[PATCH v2 REPOST 03/12] x86/mm: add HYPERVISOR_memory_op to acquire guest resources

[Paul Durrant <paul.durrant@citrix.com>]

Certain memory resources associated with a guest are not necessarily
present in the guest P2M and so are not necessarily available to be
foreign-mapped by a tools domain unless they are inserted, which risks
shattering a super-page mapping.

This patch adds a new memory op to allow such resourced to be priv-mapped
directly, by either a PV or HVM tools domain.

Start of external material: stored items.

(** An Open breaker stays Open under failures. *)
Lemma recordFailures_OPEN (nows : list Z) :
  forall (b : CircuitBreaker) (h : list CircuitBreakerConfig),
    state b = OPEN ->
    exists b',
      recordFailures nows (mkMachine b h) = Some (tt, mkMachine b' h, []) /\
      state b' = OPEN.
Proof.
  induction nows as [|now nows IH]; intros b h Hs.
  - now exists b.
  - cbn [recordFailures]. unfold mbind, M_bind at 1.
    rewrite (recordFailure_OPEN b h now Hs).
    destruct (IH (set_lastFailureTime now
                    (set_failureCount (failureCount b + 1) b)) h Hs)
      as (b' & Hrun & Hs').
    exists b'. rewrite Hrun. now split.
Qed.

(** Failures open a Closed breaker as soon as the count reaches the
    threshold, and it is Open after the rest of them. *)
Lemma recordFailures_reaching (nows : list Z) :
  forall (b : CircuitBreaker) (h : list CircuitBreakerConfig) (c : CircuitBreakerConfig),
    h !! config b = Some c ->
    state b = CLOSED ->
    (0 < length nows)%nat ->
    Config.failureThreshold c <= failureCount b + Z.of_nat (length nows) ->
    exists m' evs,
      recordFailures nows (mkMachine b h) = Some (tt, m', evs) /\
      state (this m') = OPEN.
Proof.
  induction nows as [|now nows IH]; intros b h c Hc Hs Hlen Hreach.
  - cbn in Hlen. lia.
  - cbn [length] in Hreach. cbn [recordFailures]. unfold mbind, M_bind at 1.
    destruct (Z.lt_ge_cases (failureCount b + 1) (Config.failureThreshold c))
      as [Hbelow|Hreached].
    + rewrite (recordFailure_CLOSED_below b h c Hc now Hs Hbelow).
      destruct (IH (set_lastFailureTime now
                      (set_failureCount (failureCount b + 1) b)) h c)
        as (m' & evs & Hrun & Hs'); [exact Hc | exact Hs | | cbn; lia |].
      { destruct nows; cbn [length] in *; lia. }
      exists m', evs. rewrite Hrun. now split.
    + rewrite (recordFailure_CLOSED_reached b h c Hc now Hs Hreached).
      destruct (recordFailures_OPEN nows
                  (set_halfOpenAttempts 0 (set_state OPEN
                     (set_lastFailureTime now
                        (set_failureCount (failureCount b + 1) b)))) h eq_refl)
        as (b' & Hrun & Hs').
      eexists _, _. rewrite Hrun. split; [reflexivity | exact Hs'].
Qed.
(** * Tabular actor-critic trainer with eligibility traces

    A shallow embedding of the learning core of the repository
    ([rl/acm.py], [rl/core.py], [rl/actor.py], [rl/environment.py]) and the
    properties of it that are checked against the specification.

    Conventions of the embedding.

    - Numbers.  The tables hold Python numbers produced by [+], [-], [*] and
      [/] only.  They are embedded as exact rationals [Q], the "real-valued"
      reading of the specification: rounding, overflow, infinities and NaN of
      IEEE doubles are outside that model.  The one infinity the program
      writes down, [-math.inf] as the initial maximum of the greedy scan, is
      a value of its own ([NegInf]).  Where a property of the real-valued
      reading is lost to rounding, the methods concerned are embedded a
      second time over binary64 numbers ([binary64]).
    - Actions.  The legal actions of a state are values of one type, which
      [np.array(actions)] holds as they are, so that an element drawn from
      the array is an element of the list.
    - Dictionaries are [gmap]s.  A missing key raises [KeyError], as
      [d[k]] does; [k not in d.keys()] is a lookup that yields [None].
    - A method is a function from the state it runs in to a result and the
      state it leaves, also when it raises ([M]).  The state of a method is
      the object it is called on and numpy's process-wide generator
      ([proc]).
    - The body of [fit] is a sequence of statements ([prog]); running it
      visits one state of its frame after each statement ([trace]).
    - The Domain and numpy's generator are external: the first is a class of
      operations on an abstract domain state, the second a class of draws on
      an abstract generator state. *)

From Stdlib Require Import Floats.
From Stdlib Require Import QArith Qabs Qpower Lqa.
From stdpp Require Import gmap strings list.

(** ** Python results, exceptions, methods and statement sequences *)

Module Py.

Inductive exn : Type :=
  | KeyError | ValueError | IndexError | AttributeError | TypeError | NameError
  | ZeroDivisionError | ModuleNotFoundError.

Inductive result (A : Type) : Type :=
  | Ok (a : A)
  | Raise (e : exn).
Arguments Ok {A} a.
Arguments Raise {A} e.

Definition M (S A : Type) : Type := S → result A * S.

#[export] Instance M_ret {S} : MRet (M S) := λ A a s, (Ok a, s).

#[export] Instance M_bind {S} : MBind (M S) :=
  λ A B k m s,
    match m s with
    | (Ok a, s') => k a s'
    | (Raise e, s') => (Raise e, s')
    end.

Definition raise {S A} (e : exn) : M S A := λ s, (Raise e, s).

Definition gets {S A} (f : S → A) : M S A := λ s, (Ok (f s), s).

Definition modify {S} (f : S → S) : M S unit := λ s, (Ok tt, f s).

(** [d[k]] *)
Definition getitem `{Countable K} {S V} (d : gmap K V) (k : K) : M S V :=
  match d !! k with
  | Some v => mret v
  | None => raise KeyError
  end.

(** [k not in d.keys()] *)
Definition not_in `{Countable K} {V} (k : K) (d : gmap K V) : bool :=
  match d !! k with
  | Some _ => false
  | None => true
  end.

(** [x / n] for a number [x] and a length [n] *)
Definition truediv {S} (x : Q) (n : nat) : M S Q :=
  match n with
  | O => raise ZeroDivisionError
  | S _ => mret (x / inject_Z (Z.of_nat n))%Q
  end.

(** A number or [-math.inf], and [x > m] against it. *)
Inductive bound : Type :=
  | NegInf
  | Fin (q : Q).

Definition Qgt_bool (x y : Q) : bool := negb (Qle_bool x y).

Definition gt (x : Q) (m : bound) : bool :=
  match m with
  | NegInf => true
  | Fin y => Qgt_bool x y
  end.

(** A sequence of statements over a state: each statement is a method call
    or an assignment, run in one piece. *)
Inductive prog (S A : Type) : Type :=
  | Ret (a : A)
  | Do {B : Type} (stmt : M S B) (k : B → prog S A).
Arguments Ret {S A} a.
Arguments Do {S A B} stmt k.

Fixpoint prog_bind {S A B} (k : A → prog S B) (p : prog S A) : prog S B :=
  match p with
  | Ret a => k a
  | Do stmt k' => Do stmt (λ b, prog_bind k (k' b))
  end.

#[export] Instance prog_mret {S} : MRet (prog S) := λ A a, Ret a.

#[export] Instance prog_mbind {S} : MBind (prog S) := λ A B k p, prog_bind k p.

Definition stmt {S A} (m : M S A) : prog S A := Do m Ret.

(** The result of a run and the state it stops in. *)
Fixpoint run {S A} (p : prog S A) (s : S) : result A * S :=
  match p with
  | Ret a => (Ok a, s)
  | Do stmt k =>
      match stmt s with
      | (Ok b, s') => run (k b) s'
      | (Raise e, s') => (Raise e, s')
      end
  end.

(** The states a run visits: the one after each statement, in order. *)
Fixpoint trace {S A} (p : prog S A) (s : S) : list S :=
  match p with
  | Ret _ => []
  | Do stmt k =>
      match stmt s with
      | (Ok b, s') => s' :: trace (k b) s'
      | (Raise _, s') => [s']
      end
  end.

(** [if b: m] *)
Definition when `{MRet m} (b : bool) (body : m unit) : m unit :=
  if b then body else mret tt.

(** [for x in l: body(x)] *)
Fixpoint for_each `{MRet m, MBind m} {A} (l : list A) (body : A → m unit)
    : m unit :=
  match l with
  | [] => mret tt
  | x :: l' => body x ;; for_each l' body
  end.

(** [for x in l: body(x)], where the body assigns to local variables *)
Fixpoint for_fold `{MRet m, MBind m} {A L} (l : list A) (body : A → L → m L)
    (locals : L) : m L :=
  match l with
  | [] => mret locals
  | x :: l' => locals' ← body x locals; for_fold l' body locals'
  end.

(** The state a method runs in: the object itself and the global generator. *)
Record proc (G S : Type) : Type := Proc { rng : G; self : S }.
Arguments Proc {G S} rng self.
Arguments rng {G S} p.
Arguments self {G S} p.

Definition gets_self {G S A} (f : S → A) : M (proc G S) A :=
  gets (λ p, f (self p)).

Definition modify_self {G S} (f : S → S) : M (proc G S) unit :=
  modify (λ p, Proc (rng p) (f (self p))).

(** A draw from the global generator, made from inside a method. *)
Definition draw {G S A} (m : M G A) : M (proc G S) A :=
  λ p, match m (rng p) with
       | (r, g) => (r, Proc g (self p))
       end.

End Py.

Export Py.

(** ** numpy's random generator

    The three draws the program makes.  [choice01 p0 p1] is
    [np.random.choice(np.array([0, 1]), p=[p0, p1]) == 1];
    [choice_index n] is the index [np.random.choice] picks in a population of
    [n] elements; [uniform] is [np.random.uniform()]. *)

Class Rng (G : Type) : Type := {
  choice01 : Q → Q → M G bool;
  choice_index : nat → M G nat;
  uniform : M G Q
}.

NOTE: Whilst the new op is not intrinsicly specific to the x86 architecture,
      I have no means to test it on an ARM platform and so cannot verify
      that it functions correctly. Hence it is currently only implemented
      for x86.

Signed-off-by: Paul Durrant <paul.durrant@citrix.com>
---
Cc: Jan Beulich <jbeulich@suse.com>
Cc: Andrew Cooper <andrew.cooper3@citrix.com>
Cc: George Dunlap <george.dunlap@eu.citrix.com>
---
 xen/arch/x86/mm.c           | 111 ++++++++++++++++++++++++++++++++++++++++++++
 xen/arch/x86/mm/p2m.c       |   3 +-
 xen/include/asm-x86/p2m.h   |   3 ++
 xen/include/public/memory.h |  38 ++++++++++++++-
 4 files changed, 152 insertions(+), 3 deletions(-)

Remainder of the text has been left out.